Exercise details
Pull every line containing the word "lift" from the records.

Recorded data
● ● ● ●
Definition TransformZip (rec : DeepPath -> Reader -> M FileTransformResult)
    (zipDeepPath : DeepPath) (sourceFile : bytes) : M FileTransformResult :=
  written <- TransformZipToFile rec zipDeepPath sourceFile ;;
  let destinationFileContent := zip_Bytes ext written in
  ret {| newFile := Some destinationFileContent; siblingFile := None; siblingFileName := "" |}.

(** The test [cachedTransform.newFile != nil || cachedTransform.siblingFile != nil]. *)
Definition isCacheHit (cachedTransform : FileTransformResult) : bool :=
  bool_decide (newFile cachedTransform ≠ None)
  || bool_decide (siblingFile cachedTransform ≠ None).

(** The tail of [TransformFile] once a signer has answered. *)
Definition finishTransform (deepPath : DeepPath) (fileHash : SHA256Hash)
    (transform : FileTransformResult) : M FileTransformResult :=
  _ <- deleteFileToTransform deepPath ;;
  _ <- storeTransform fileHash transform ;;
  ret transform.

(** The body of [TransformFile]; [rec] stands for its recursive calls, made
    by the two rebuilders. *)
Definition TransformFile_body (rec : DeepPath -> Reader -> M FileTransformResult)
    (deepPath : DeepPath) (file : Reader) : M FileTransformResult :=
  if PathLooksLikeTarGz (Last deepPath) then TransformTarGz rec deepPath file
  else if PathLooksLikeZip (Last deepPath) then
    fileContent <- lift (io_ReadAll file) ;;
    TransformZip rec deepPath fileContent
  else
    transformType <- gets (fun st => default NoTransform (filesToTransform st !! deepPath)) ;;
    prepared <-
      (if decide (transformType = NoTransform) then ret (inr (file, zeroHash))
       else
         fileContent <- lift (io_ReadAll file) ;;
         let fileHash := sha256_Sum ext fileContent in
         cachedTransform <-
           gets (fun st => default zeroFileTransformResult (TransformCache st !! fileHash)) ;;
         if isCacheHit cachedTransform then
           _ <- deleteFileToTransform deepPath ;;
           ret (inl cachedTransform)
         else ret (inr (BytesReader fileContent, fileHash))) ;;
    match prepared with
    | inl cachedTransform => ret cachedTransform
    | inr (file, fileHash) =>
      match transformType with
      | AppleCodesign =>
        _ <- emit (LogSigningWithAppleCodesign deepPath) ;;
        transform <- AppleCodesignTransform (Last deepPath) file ;;
        finishTransform deepPath fileHash transform
      | GPGSign =>
        _ <- emit (LogSigningWithGPG deepPath) ;;
        transform <- GPGSignTransform (Last deepPath) file ;;
        finishTransform deepPath fileHash transform
      | MicrosoftOsslsigncode =>
        _ <- emit (LogSigningWithOsslsigncode deepPath) ;;
        transform <- MicrosoftOsslsigncodeTransform file ;;
        finishTransform deepPath fileHash transform
      | NoTransform => ret NoOpTransform
      end
    end.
● ● ● ●
Answer section
    fileContent <- lift (io_ReadAll file) ;;
         fileContent <- lift (io_ReadAll file) ;;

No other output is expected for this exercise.